Os resultados de estudos in vitro por García-Martínez et al. (2003) não provaram que a dipirona possui maior mielotoxicidade que o diclofenaco ou ácido acetilsalicílico, medicamentos que não estão associados a um risco significativo de agranulocitose. Na mesma pesquisa, a administração em dose terapêutica não mostrou nenhum efeito no processo de diferenciação granulocítica e na apoptose de granulócitos terminalmente diferenciados. Apenas as concentrações muito superiores induziram a apoptose de cerca de 30% de promielócitos, porém as células granulocíticas diferenciadas foram mais resistentes.

As investigações acima provaram que agranulocitose atribuível à dipirona é rara, embora seja necessário realizar em grande escala um projeto de investigação prospectiva em países onde a dipirona é prescrita rotineiramente, a fim de chegar a uma solução universal para este problema. Deve acrescentar-se que a literatura acessível carece de quaisquer dados sobre a incidência da agranulocitose ou outros efeitos hematológicos atribuídos à administração de dipirona em animais (JASIECKA, MAŚLANKA, JAROSZEWSKI, 2014).

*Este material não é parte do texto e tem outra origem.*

(** The same for two bytes. *)
Lemma byte_forall2 (P : Z -> Z -> bool) :
  forallb (fun a => forallb (P a) (seqZ 0 256)) (seqZ 0 256) = true ->
  forall a b, is_byte a -> is_byte b -> P a b = true.
Proof.
  intros H a b Ha Hb. apply (byte_forall (P a)); [|done].
  apply (byte_forall (fun a => forallb (P a) (seqZ 0 256))); done.
Qed.

Lemma u8_byte z : is_byte (u8 z).
Proof. unfold is_byte, u8. lia_mod. Qed.

Lemma u8_small z : is_byte z -> u8 z = z.
Proof. unfold is_byte, u8. lia_mod. Qed.

Lemma lxor_byte a b : is_byte a -> is_byte b -> is_byte (Z.lxor a b).
Proof.
  intros Ha Hb.
  assert (H : ((0 <=? Z.lxor a b) && (Z.lxor a b <? 256)) = true).
  { apply (byte_forall2 (fun a b => (0 <=? Z.lxor a b) && (Z.lxor a b <? 256)));
      [vm_compute; reflexivity|done|done]. }
  reflect_bools. unfold is_byte. lia.
Qed.
#[export] Hint Resolve u8_byte lxor_byte : plab.

Lemma all_bytes_app l r : all_bytes (l ++ r) <-> all_bytes l /\ all_bytes r.
Proof. apply Forall_app. Qed.

Lemma all_bytes_take n l : all_bytes l -> all_bytes (take n l).
Proof. apply Forall_take. Qed.

Lemma all_bytes_drop n l : all_bytes l -> all_bytes (drop n l).
Proof. apply Forall_drop. Qed.

Lemma all_bytes_replicate n b : is_byte b -> all_bytes (replicate n b).
Proof. intros. by apply Forall_replicate. Qed.
#[export] Hint Resolve all_bytes_take all_bytes_drop all_bytes_replicate : plab.

Lemma len_nonneg {A} (l : list A) : 0 <= len l.
Proof. unfold len. lia. Qed.

Lemma len_app {A} (l r : list A) : len (l ++ r) = len l + len r.
Proof. unfold len. rewrite length_app. lia. Qed.

Lemma filter_snoc {A} (f : A -> bool) l x : List.filter f (l ++ [x]) = List.filter f l ++ (if f x then [x] else []).
Proof. rewrite List.filter_app. reflexivity. Qed.

(** A filter that keeps the length keeps everything. *)
Lemma filter_full {A} (f : A -> bool) l : len (List.filter f l) = len l -> List.filter f l = l.
Proof.
  unfold len. intros H. apply Nat2Z.inj in H. revert H. induction l as [|x l IH]; [reflexivity|]. cbn [List.filter]. destruct (f x).
  - cbn [length]. intros H. f_equal. apply IH. lia.
  - intros H. exfalso. pose proof (List.filter_length_le f l). cbn [length] in H. lia.
Qed.

Lemma slice_app_mid {A} (p l s : list A) a b :
  a = length p -> b = (length p + length l)%nat -> slice a b (p ++ l ++ s) = l.
Proof.
  intros -> ->. unfold slice. rewrite drop_app_length.
  replace (length p + length l - length p)%nat with (length l) by lia.
  apply take_app_length.
Qed.

(** ** encoding/binary: big-endian integers *)

(** [binary.BigEndian.PutUintN] of an [8 * n]-bit value. *)
Fixpoint be_encode (n : nat) (z : Z) : bytes :=
  match n with
  | O => []
  | S n => be_encode n (z / 256) ++ [z mod 256]
  end.

(** [binary.BigEndian.UintN]. *)
Definition be_decode (l : bytes) : Z := fold_left (fun acc b => acc * 256 + b) l 0.

Lemma length_be_encode n z : length (be_encode n z) = n.
Proof. revert z; induction n; intros; simpl; [done|]. rewrite length_app, IHn. simpl. lia. Qed.

Lemma be_encode_bytes n z : all_bytes (be_encode n z).
Proof.
  revert z; induction n as [|n IH]; intros z; simpl; [constructor|].
  apply all_bytes_app. split; [apply IH|]. repeat constructor; lia_mod.
Qed.
#[export] Hint Resolve be_encode_bytes : plab.

Lemma be_decode_snoc l b : be_decode (l ++ [b]) = be_decode l * 256 + b.
Proof. unfold be_decode. by rewrite fold_left_app. Qed.

Lemma be_decode_encode n z : be_decode (be_encode n z) = z mod 256 ^ Z.of_nat n.
Proof.
  revert z; induction n as [|n IH]; intros z; simpl be_encode.
  - by rewrite Z.mod_1_r.
  - rewrite be_decode_snoc, IH, Nat2Z.inj_succ, Z.pow_succ_r by lia.
    rewrite (Z.rem_mul_r z 256) by lia. lia.
Qed.

Lemma be_decode_bound l : all_bytes l -> 0 <= be_decode l < 256 ^ len l.
Proof.
  unfold len. induction l as [|b l IH] using rev_ind; intros H; [change (0 <= 0 < 1); lia|].
  apply all_bytes_app in H as [Hl Hb]. inversion_clear Hb as [|?? Hb' _].
  rewrite be_decode_snoc, length_app; simpl length.
  rewrite Nat2Z.inj_add, Z.pow_add_r by lia. specialize (IH Hl).
  unfold is_byte in Hb'. change (256 ^ Z.of_nat 1) with 256. nia.
Qed.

Em comparação com analgésicos AINEs ou opioides, existem poucas contraindicações para o uso da dipirona em seres humanos e animais (BAUMGARTNER et al., 2009, IMAGAWA et al., 2011). Devido a um possível e discutível efeito hematotóxico, o medicamento é contraindicado em pacientes com histórico ou presença de discrasia sanguínea (GARCÍA-MARTÍNEZ et al., 2003; BASAK et al., 2010) e a segurança do uso em gestante é incerta. (SILVA DAL PIZZOL et al., 2009).

Apesar da administração generalizada de dipirona na prática veterinária, a literatura carece de relatos relevantes que permitam avaliar a eficácia clínica do fármaco na terapia de doenças nos animais (JASIECKA, MAŚLANKA, JAROSZEWSKI, 2014).

A dipirona é indicada para animais com contraindicações a medicamentos anti-inflamatórios baseado nos poucos efeitos colaterais gastrointestinais (ou seja, gastrite, constipação), sem alterações hematológicas e qualquer potencial carcinogênico do tratamento em longo prazo (IMAGAWA et al, 2011).

Por ser um derivado fenólico, a dipirona é metabolizada lentamente em gatos, levando à intoxicação em doses elevadas (SOUZA; AMORIM, 2008), porém em doses e intervalos adequados pode ser administrada com segurança (ARAUJO et al., 2000).

Em cães, um estudo anterior mostrou uma analgesia bem sucedida fornecida pela dipirona como medicação de resgate no período pós-operatório de maxilectomia ou mandibulectomia em 13/14 casos (MARTINS et al., 2010). Alívio adequado da dor pós-operatória foi também observada nas cadelas submetidas à OSH eletiva tratadas por via intravenosa com 25 ou 35 mg/kg de dipirona e não foram observadas alterações hematológicas, renais, hepáticas ou clínicas após 2 dias de tratamento (IMAGAWA et al., 2011). Nenhuma agranulocitose foi observada no presente estudo e assim o benefício clínico prevaleceu sobre este risco incomum. O estudo de Zanuzzo e seus colaboradores (2015b) demonstrou que, a dipirona promove melhor analgesia pós-operatória em cadelas submetidas à OSH eletiva quando comparado ao meloxicam e que, se associada a este AINE, apresenta maiores benefícios quanto ao controle de dor. Entretanto a dipirona inibiu a agregação plaquetária por 3 horas após a administração intravenosa enquanto o meloxicam quando associado à dipirona, prolongou esta inibição por até 5 horas enquanto o uso do meloxicam não alterou a função plaquetária (ZANUZZO et al., 2015b).